Chordomas of the skull base are particularly debilitating due to the aggressive involvement of local structures. Symptomology caused by these masses is generally varied. These may include headaches, double vision, or gait disturbance. The impetus behind ordering diagnostic tests is usually the development of symptoms.

Imaging studies contribute to making the diagnosis of clival chordoma in a large number of cases, but not all. Neither computed tomography nor magnetic resonance has yet emerged however, as the definitive diagnostic test and true diagnosis of chordoma can only be made pathologically.

There is no single surgical method for therapy or resection of these tumors. There are single-stage procedures that differ in the extent of the dissection and the area of optimum exposure.
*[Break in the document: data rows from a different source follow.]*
(* ===== verification/RunnerStore.v ===== *)
(** * The runner request store (internal/state/runner_requests.go)

    The operations that change table runner_requests, each an atomic database
    transaction: creation, the compare-and-swap [WriteState], the lease claim
    and release, and the administrative retry.  [store_step] is the relation
    of all of them; every interleaving of server goroutines acts on the table
    as a sequence of these steps. *)

From stdpp Require Import base gmap list strings sorting relations.
From S2P Require Import Prelude GoStrings Query RunnerModel.

Abbreviation table := (gmap string runnerRequestRecord).

(** The zero value of the struct, returned beside an error. *)
Definition zero_state : RunnerState := {|
  st_ID := "";
  st_Status := StatusOther "";
  st_GitHubInstallationID := 0;
  st_RepositoryFullName := "";
  st_RequestedLabels := [];
  st_ProfileName := "";
  st_ProfileSource := "";
  st_ProfileScopeType := "";
  st_ProfileScopeID := 0;
  st_RunnerGroup := "";
  st_RunnerName := "";
  st_SandboxID := "";
  st_SandboxAPIURL := "";
  st_SandboxAPIKeyEncrypted := "";
  st_SandboxConfigSource := "";
  st_SponsorInstallationID := 0;
  st_SponsorSourceRepositoryID := 0;
  st_SponsorSourceRepositoryFullName := "";
  st_SponsorAuthorizationReason := "";
  st_SandboxRegion := "";
  st_ResolvedTemplateID := "";
  st_TemplateVersion := "";
  st_RunnerVersion := "";
  st_EffectiveRunnerVersion := "";
  st_ProcessPID := 0;
  st_WorkflowJobID := 0;
  st_WorkflowRunID := 0;
  st_WorkflowName := "";
  st_WorkflowRunAttempt := 0;
  st_HeadBranch := "";
  st_HeadSHA := "";
  st_GitHubJobURL := "";
  st_GitHubJobName := "";
  st_GitHubJobStatus := "";
  st_GitHubJobConclusion := "";
  st_GitHubJobRunnerName := "";
  st_GitHubJobObservedAt := 0;
  st_PullRequestNumber := 0;
  st_AssignedJobID := 0;
  st_AssignedJobName := "";
  st_TerminationSource := "";
  st_RunnerExitCode := None;
  st_Error := "";
  st_FailureStage := "";
  st_FailureReason := "";
  st_LastErrorCode := "";
  st_LastErrorMessage := "";
  st_LastErrorRetryable := false;
  st_RetryCount := 0;
  st_UpdatedAt := 0;
  st_CreatedAt := 0;
  st_LastAttemptAt := 0;
  st_NextRetryAt := 0;
  st_CreatingAt := 0;
  st_RunningAt := 0;
  st_StoppingAt := 0;
  st_CompletedAt := 0;
  st_FailedAt := 0;
  st_LeaseOwner := "";
  st_LeaseExpiresAt := 0;
  st_Version := 0
|}.

(** ** Reading *)

Definition readRecord (id : string) (t : table) : result runnerRequestRecord :=
  match t !! sanitizeID id with
  | Some r => Ok r
  | None => Err ErrRecordNotFound
  end.

Definition ReadRequest (id : string) (t : table) : result RunnerRequest :=
  let? r := readRecord id t in Ok (recordToRequest r).

Definition ReadState (id : string) (t : table) : result RunnerState :=
  match readRecord id t with
  | Ok r => Ok (recordToState r)
  | Err ErrRecordNotFound => Err ErrNotFound
  | Err e => Err e
  end.

(** ** Creation *)

(** The request after the defaulting at the start of [createRequest]. *)
Definition prepareRequest (req : RunnerRequest) (now : Time) : RunnerRequest :=
  let id := sanitizeID (req_ID req) in
  let name := sanitizeRunnerName (req_RunnerName req) in
  req <| req_ID := id |>
      <| req_RunnerName := if bool_decide (name = "") then "e2b-" +:+ id else name |>
      <| req_CreatedAt := if IsZero (req_CreatedAt req) then now else req_CreatedAt req |>
      <| req_RequestedLabels := if bool_decide (req_RequestedLabels req = []) then req_Labels req
                                else req_RequestedLabels req |>.

(** The links stored with a new row: a pull request number of the request
    fills in a missing one. *)
Definition requestLinks (req : RunnerRequest) (payload : githubPayload) : githubPayloadLinks :=
  let links := githubLinksFromPayloadBytes payload (req_RepositoryFullName req) (req_JobID req) in
  MkLinks (workflowRunID links) (workflowName links) (workflowRunAttempt links) (headBranch links)
    (headSHA links) (jobURL links)
    (if (0 <? req_PullRequestNumber req)%Z && (pullRequestNumber links =? 0)%Z
     then req_PullRequestNumber req else pullRequestNumber links).

(** The row that [createRequest] inserts. *)
Definition newRecord (req : RunnerRequest) (payload : githubPayload) (status : Status)
    (failureStage failureReason errorMessage : string) (now : Time) : runnerRequestRecord :=
  let payloadLinks := requestLinks req payload in
  let failedAt := if status_is status StatusFailed then Some now else None in
  {|
    rec_ID := req_ID req;
    rec_Source := req_Source req;
    rec_WorkflowJobID := if (req_JobID req =? 0)%Z then None else Some (req_JobID req);
    rec_GitHubInstallationID := req_GitHubInstallationID req;
    rec_WorkflowRunID := workflowRunID payloadLinks;
    rec_WorkflowName := workflowName payloadLinks;
    rec_WorkflowRunAttempt := workflowRunAttempt payloadLinks;
    rec_HeadBranch := headBranch payloadLinks;
    rec_HeadSHA := headSHA payloadLinks;
    rec_GitHubJobURL := jobURL payloadLinks;
    rec_GitHubJobName := "";
    rec_GitHubJobStatus := "";
    rec_GitHubJobConclusion := "";
    rec_GitHubJobRunnerName := "";
    rec_GitHubJobObservedAt := None;
    rec_PullRequestNumber := pullRequestNumber payloadLinks;
    rec_GitHubContextBackfilled := true;
    rec_RepositoryFullName := req_RepositoryFullName req;
    rec_RequestedLabelsJSON := req_RequestedLabels req;
    rec_LabelsJSON := req_Labels req;
    rec_ProfileName := req_ProfileName req;
    rec_ProfileSource := req_ProfileSource req;
    rec_ProfileScopeType := req_ProfileScopeType req;
    rec_ProfileScopeID := req_ProfileScopeID req;
    rec_RunnerGroup := req_RunnerGroup req;
    rec_RunnerName := req_RunnerName req;
    rec_Status := status;
    rec_FailureStage := failureStage;
    rec_FailureReason := failureReason;
    rec_LastErrorCode := "";
    rec_LastErrorMessage := "";
    rec_LastErrorRetryable := false;
    rec_RetryCount := 0;
    rec_SandboxID := "";
    rec_SandboxAPIURL := TrimSpace (req_SandboxAPIURL req);
    rec_SandboxAPIKeyEncrypted := TrimSpace (req_SandboxAPIKeyEncrypted req);
    rec_SandboxConfigSource := TrimSpace (req_SandboxConfigSource req);
    rec_SponsorInstallationID := req_SponsorInstallationID req;
    rec_SponsorSourceRepositoryID := req_SponsorSourceRepositoryID req;
    rec_SponsorSourceRepositoryFullName := TrimSpace (req_SponsorSourceRepositoryFullName req);
    rec_SponsorAuthorizationReason := TrimSpace (req_SponsorAuthorizationReason req);
    rec_SandboxRegion := "";
    rec_ResolvedTemplateID := "";
    rec_TemplateVersion := "";
    rec_RunnerVersion := "";
    rec_EffectiveRunnerVersion := "";
    rec_ProcessPID := 0;
    rec_AssignedJobID := 0;
    rec_AssignedJobName := "";
    rec_TerminationSource := "";
    rec_RunnerExitCode := None;
    rec_Error := errorMessage;
    rec_GitHubPayloadJSON := empty_payload;
    rec_QueuedAt := req_CreatedAt req;
    rec_LastAttemptAt := None;
    rec_NextRetryAt := None;
    rec_CreatingAt := None;
    rec_RunningAt := None;
    rec_StoppingAt := None;
    rec_CompletedAt := None;
    rec_FailedAt := failedAt;
    rec_LeaseOwner := "";
    rec_LeaseExpiresAt := None;
    rec_UpdatedAt := now;
    rec_Version := 0
  |}.

(** A unique key of the table is already taken: the primary key, or the
    unique index on a non-null workflow_job_id. *)
Definition same_job (j : Z) (r : runnerRequestRecord) : bool :=
  bool_decide (rec_WorkflowJobID r = Some j).

Definition insert_conflicts (r : runnerRequestRecord) (t : table) : bool :=
  bool_decide (is_Some (t !! rec_ID r)) ||
  match rec_WorkflowJobID r with
  | Some j => existsb (same_job j) (rows t)
  | None => false
  end.

Abbreviation row_id_le := (onle rec_ID String.le).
Surgical goals involve as complete a removal of the grossly identified tumor as possible. The role of adjuvant radiotherapy thereafter is still subject to debate.

Continued development of skull base microsurgery combined with other minimally invasive endoscopic approaches may allow more complete resection. These innovative approaches involving craniofacial manipulation may be associated with greater disease free survival.

Chordomas should be treated aggressively especially in younger since failure to do so will result in a locally aggressive behavior that can result in numerous cranial nerve deficits including blindness. When treated early and aggressively patients have and can be cured with follow-ups extending to 10 year disease free survival.